Le sommeil échoué dans les premiers du jour, le chant des oiseaux, de grands bavardages mélodiques entre arbustes et branchages, je reste dans le flot de mes draps. Seul.
Les rêves comme un ressac régulier qui clapote sur l'oreiller, pour forcer mes yeux à replonger en eux. Retourner dans l'ivresse des pensées irrégulières, divaguer mollement avec un conscient assoupi, respirer avec un incosncient coquin.. Je revois cette soirée romantique à souhait, presque kitsch sur ce minuscule balcon, des lumières dans les bambous, des bougies sur la table, une décoration entre rouge et noir, le seau de glace, les tapas, le champagne au frais. Deux coupes et son sourire complice en les voyant.
Nous nous étions rencontrés à une dégustation où le sommelier vantait avec persuasion les mérites nombreux des flûtes, du cristal et de la pureté du visuel des bulles s'envolant. Nous avions ri alors en choeur, en le taquinant sur les coupes, juste pour s'opposer à ses propos. Il avait insisté, renié l'usage de celles-ci pour bien boire le champagne. Nous avions surenchéri sans nous concerter sur la vie trop courte des bullles, sur le sacrifice génétiquement programmé des bulles, avec un final l'obligation de ne jamais laisser une coupe ou une flûte à moitié pleine. Notre malice gourmande avait scellé nos premiers échanges, nos discussions suivantes. Une sympathie prolongée lors d'autres dégustations, avec d'autres amis, dans des lieux divers, restaurants ou caves de bistrots, nous avons trinqué encore de nombreuses fois, avec du vin, avec différentes bières et souvent avec du champagne. Il était convenu de boire des cuvées plus rares, juste tous les deux. Comme ce soir.

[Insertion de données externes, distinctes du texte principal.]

(** What state-changing requests must carry: a request without it that is not
    [safe] never reaches a handler. *)
Inductive Method : Type := GET | HEAD | OPTIONS | POST | PUT | DELETE | OtherMethod.
Definition safe_method (m : Method) : bool := match m with GET | HEAD | OPTIONS => true | _ => false end.
Definition csrf (m : Method) (header : option string) (path : string) : result ApiError unit :=
  let marked := match header with Some v => String.eqb v CSRF_VALUE | None => false end in
  if safe_method m || marked || String.eqb path "/mcp" then Ok ()
  else Err (mkApiError FORBIDDEN "missing CSRF header").

(** The paths a user who must choose a new password may use. *)
Definition allowed_paths : list string := ["/api/me"; "/api/me/password"; "/api/logout"].

(** ** The handlers *)
Section Handlers.
Context `{Opc} `{StoreEnv} `{UserEnv}.
Abbreviation web := (prog Gw).

(** What a request cannot decide: SQL statements, the random generator, the
    wait for one of the password checks, and the hash no password has. *)
Record Faults : Type := mkFaults {
  f_io : nat → io_oracle;
  f_rng : bool;
  f_permit : bool;
  f_dummy : string;
}.

(** An entry for the audit pipeline, at the time it is made. *)
Definition audit {S} (committed : bool) (entry : Z → AuditEntry) : prog S (result string Z) :=
  now ← clock; record_as committed (entry now).

Definition config_changed {S} (u : AuthUser) (summary : string) : prog S (result string Z) :=
  audit true (fun now => new_entry now (ConfigChanged (actor u) summary)).

(** The users' tables, read by one statement or transaction. *)
Definition users_read {A} (f : UserDb → A) : web A := atomic (fun g => (f (g_db g), g)).
(** ... or changed by one. *)
Definition users_change {A} (f : UserDb → A * UserDb) : web A :=
  atomic (fun g => let r := f (g_db g) in (r.1, set_db r.2 g)).

Definition web_map {A} (f : gmap string WebSession → A * gmap string WebSession) : web A :=
  atomic (fun g => let r := f (ws_map (g_web g)) in (r.1, set_map r.2 g)).

(** [Sessions::create] *)
Definition create_session (fs : Faults) (username : string) (epoch : Z) : web (result ApiError string) :=
  if negb (f_rng fs) then mret (Err (api_internal "no random numbers for a session"))
  else
    bytes ← random;
    let token := hex_encode bytes in
    now ← clock;
    _ ← web_map (fun m => ((), session_create token now username epoch m));
    mret (Ok token).

Definition get_session (token : string) : web (option (string * Z)) :=
  now ← clock; web_map (session_get now token).
Definition remove_session (token : string) : web unit := web_map (fun m => ((), base.delete token m)).
Definition remove_sessions_of (username : string) : web unit :=
  web_map (fun m => ((), remove_user username m)).

Definition blocked_address (address : option IpAddr) : web (option Z) :=
  match address with
  | None => mret None
  | Some a =>
      now ← clock; now' ← clock; g ← get;
      or_panic (blocked_at MAX_FAILURES_PER_ADDRESS now now' a (by_address (g_web g)))
  end.

Definition blocked_user (username : string) : web (option Z) :=
  now ← clock; now' ← clock; g ← get;
  or_panic (blocked_at MAX_FAILURES_PER_USER now now' username (by_user (g_web g))).

(** [Sessions::failed]: two locks, one after the other. *)
Definition failed (address : option IpAddr) (username : string) : web bool :=
  by_a ← match address with
         | None => mret false
         | Some a =>
             now ← clock;
             atomic (fun g => let r := count_failure MAX_FAILURES_PER_ADDRESS now a (by_address (g_web g)) in
                              (r.1, set_by_address r.2 g))
         end;
  by_u ← (if (String.length username <=? 64)%nat then
            now ← clock;
            atomic (fun g => let r := count_failure MAX_FAILURES_PER_USER now username (by_user (g_web g)) in
                             (r.1, set_by_user r.2 g))
          else mret false);
  mret (by_a || by_u).

Definition succeeded (address : option IpAddr) (username : string) : web unit :=
  _ ← match address with
      | None => mret ()
      | Some a => atomic (fun g => ((), set_by_address (base.delete a (by_address (g_web g))) g))
      end;
  atomic (fun g => ((), set_by_user (base.delete username (by_user (g_web g))) g)).

(** *** The user of a request *)
Definition check_path (path : string) (u : AuthUser) : result ApiError AuthUser :=
  if au_must_change u && negb (bool_decide (path ∈ allowed_paths))
  then Err (mkApiError FORBIDDEN "choose a new password first") else Ok u.

Definition authenticate (fs : Faults) (cookie : option string) (path : string)
    : web (result ApiError AuthUser) :=
  let unauthorized := mkApiError UNAUTHORIZED "not logged in" in
  match cookie with
  | None => mret (Err unauthorized)
  | Some token =>
      found ← get_session token;
      match found with
      | None => mret (Err unauthorized)
      | Some (name, epoch) =>
          state ← users_read (session_state (f_io fs 0) name);
          match state with
          | Err e => mret (Err (api_internal e))
          | Ok state =>
              match (s ← state; if ss_epoch s =? epoch then Some s else None) with
              | None => _ ← remove_session token; mret (Err unauthorized)
              | Some s =>
                  mret (check_path path (mkAuthUser name (ss_role s) (ss_must_change s) None))
              end
          end
      end
  end.

(** *** Login *)
Definition too_many (wait : Z) : ApiError :=
  mkApiError TOO_MANY_REQUESTS
    ("too many failed logins; try again in " +:+ pretty (Z.div (wait / 1000000000 + 59) 60) +:+ " minutes").

Definition blocked_reason (name : string) : string :=
  "web UI logins blocked for " +:+ pretty (BLOCK_TIME / 1000000000 / 60)
    +:+ " minutes after repeated failures (user " +:+ clip name 64 +:+ ")".

(** A wrong password. *)
Definition login_failed (address : option IpAddr) (name : string) (user_block : option Z)
    : web (result ApiError (Cookie * AuthUser)) :=
  starts_block ← failed address name;
  _ ← audit true (fun now => with_client (web_client address) (new_entry now (UiLoginFailed (clip name 64))));
  _ ← (if (starts_block : bool) then
         _ ← audit true (fun now => new_entry now
               (ConnectionsRefused (address_text address) MAX_FAILURES_PER_ADDRESS (blocked_reason name)));
         mret ()
       else mret ());
  mret (Err match user_block with
            | Some wait => too_many wait
            | None => mkApiError UNAUTHORIZED "wrong user name or password"
            end).

(** A session for a user who just gave the right password. *)
Definition start_session (fs : Faults) (tls : bool) (name : string) (log : web unit)
    : web (result ApiError (Cookie * AuthUser)) :=
  state ← users_read (session_state (f_io fs 1) name);
  match state with
  | Err e => mret (Err (api_internal e))
  | Ok None => mret (Err (mkApiError UNAUTHORIZED "user was just deleted"))
  | Ok (Some s) =>
      token ← create_session fs name (ss_epoch s);
      match token with
      | Err e => mret (Err e)
      | Ok token =>
          _ ← log;
          mret (Ok (session_cookie tls token, mkAuthUser name (ss_role s) (ss_must_change s) None))
      end
  end.

Definition login (fs : Faults) (tls : bool) (address : option IpAddr) (name password : string)
    : web (result ApiError (Cookie * AuthUser)) :=
  wait ← blocked_address address;
  match wait with
  | Some wait => mret (Err (too_many wait))
  | None =>
      if negb (f_permit fs)
      then mret (Err (mkApiError TOO_MANY_REQUESTS "too many logins at once; try again"))
      else
        found ← users_read (verify (f_io fs 0) (f_dummy fs) name password);
        match found with
        | Err e => mret (Err (api_internal e))
        | Ok found =>
            user_block ← blocked_user name;
            match found with
            | None => login_failed address name user_block
            | Some u =>
                _ ← succeeded address (username u);
                start_session fs tls (username u)
                  (_ ← audit true (fun now => with_client (web_client address)
                                                (new_entry now (UiLogin (username u))));
                   mret ())
            end
        end
  end.

(** The cookie's session ends. *)
Definition logout (cookie : option string) : web unit :=
  match cookie with Some token => remove_session token | None => mret () end.

(** [BrowserSessions::close_user]: the sessions taken out, and each one's end. *)
Fixpoint close_all {S} (entries : list Entry) : prog S unit :=
  match entries with
  | [] => mret ()
  | e :: rest =>
      _ ← audit false (fun now => with_client (browser_client (b_user e))
                                    (with_target (b_target e) (new_entry now SessionClosed)));
      close_all rest
  end.
Definition close_browser (f : BrowserSessions → list Entry * BrowserSessions) : web unit :=
  entries ← atomic (fun g => let r := f (g_browser g) in (r.1, set_browser r.2 g));
  close_all entries.

(** *** A user's own password *)
Definition change_password (fs : Faults) (tls : bool) (salt : string) (u : AuthUser)
    (current : option string) (new : string) : web (result ApiError Cookie) :=
  let name := au_username u in
  let current := if au_must_change u then None else Some (default EmptyString current) in
  checked ← users_read (check_own_password (f_io fs 0) salt name current new);
  match checked with
  | Err e => mret (Err (api_bad_request e))
  | Ok (h, epoch) =>
      written ← users_change (write_own_password (f_io fs 0) name h epoch);
      match written with
      | Err e => mret (Err (api_bad_request e))
      | Ok _ =>
          _ ← remove_sessions_of name;
          _ ← close_browser (take_user name);
          r ← start_session fs tls name
                (_ ← config_changed u ("changed own password (" +:+ name +:+ ")"); mret ());
          mret (match r with Ok (c, _) => Ok c | Err e => Err e end)
      end
  end.
End Handlers.

(** ** Facts *)

(** Only a trusted proxy is believed about where a request comes from. *)
Lemma client_address_direct p forwarded trusted :
  p ∉ trusted → client_address (Some p) forwarded trusted = Some p.
Proof. intros Hp. unfold client_address. simpl. by rewrite bool_decide_true. Qed.

(** The text "try again in" is made from a second clock reading: when the 15
    minutes end between the two, the subtraction is negative and the request's
    task panics. *)
Example blocked_can_panic :
  let f := mkFailures 5 (Some 0) in
  blocked 5 (BLOCK_TIME - 1) (BLOCK_TIME - 1) f = Some (Some 1) ∧
  blocked 5 (BLOCK_TIME - 1) (BLOCK_TIME + 1) f = None ∧
  blocked 5 BLOCK_TIME (BLOCK_TIME + 1) f = Some None.
Proof. vm_compute. by split_and!. Qed.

Un extra-brut fier de l'être, un champagne Substance de Jacques Selosse, un pur chardonnay en vivacité, en explosivité, un feu d'artifice posé dans l'eau fraîche, un vin complexe. Ses papilles endormies se rappelaient les arômes, la sensation de croquer le liquide doré. Dans la grand seau argenté, une autre pépite, un millésime ancien, du 1985, une version plus vineuse, une cuvée René Lalou de Mumm, avec sa bouteille cotelée, son étiquette marron or en forme de blason. Introuvable, oubliée, unique pour amateurs avertis. Nous nous embrassions déjà.
Son blouson court en cuir reposait sur le canapé, nous étions en pleine dégustation entre coupes et grignotages, nos sourires en plus, la chaleur douce du printemps vers nous, la nuit enveloppant l'extérieur. Nous avons parlé de nous, de nos plaisirs épicuriens, de nos partages, des recettes de nos mères. Autant de souvenirs que de moments complices.
Les vagues revenaient vers moi, les instants de cette soirée, flux et reflux de bulles brillantes dans la bougie centrale de la table, des parfums si particuliers qui avaient marqué d'un silence notre discussion, ce bonheur intérieur. Mais aussi cette bulle de sensualité, ma main, la sienne, nos bras, nos lèvres, un tout devenu tourbillon. Je ne revoyais pas l'échouage de nos corps vers le salon, vers ce lit, les draps témoignaient d'une tempête, d'un souffle violent d'amour physique. Nous étions nus, je resssentais encore son corps près de moi, sa peau sucrée, son parfum, son intimité. Nous nous étions dégustés follement, tendrement, sans limites. Une pause avait vu venir la bouteille cotelée vers nous, tel un phare, avec non pas sa lumière mais un plop, un bouchon sauteur, d'autres bulles plus rares, quasiment dans le noir. Nous avons bu encore, soulignant les coupes, savourant les arômes arrondies par le temps, oubliant le possible déclin de ce vin, salivant de cette rencontre oenophile qui dévalait dans nos bouches, nous emplissaient d'émotions. De nouveaux repères gustatifs avec ce millésime, nos paroles pour les décrire, les coupes vides parmi nos vêtements sur le sol. Rien de plus, juste ses courbes, son corps, nos esprits embrumés par nos sentiments nouveaux.
Elle n'était plus là, près de moi. Mais je ne voulais pas sortir de cet océan, juste resté dans les profondeurs, dans ce souffle de vent léger venant de la fenêtre ouverte, entre deux eaux, entre rêves et bonheur naissant.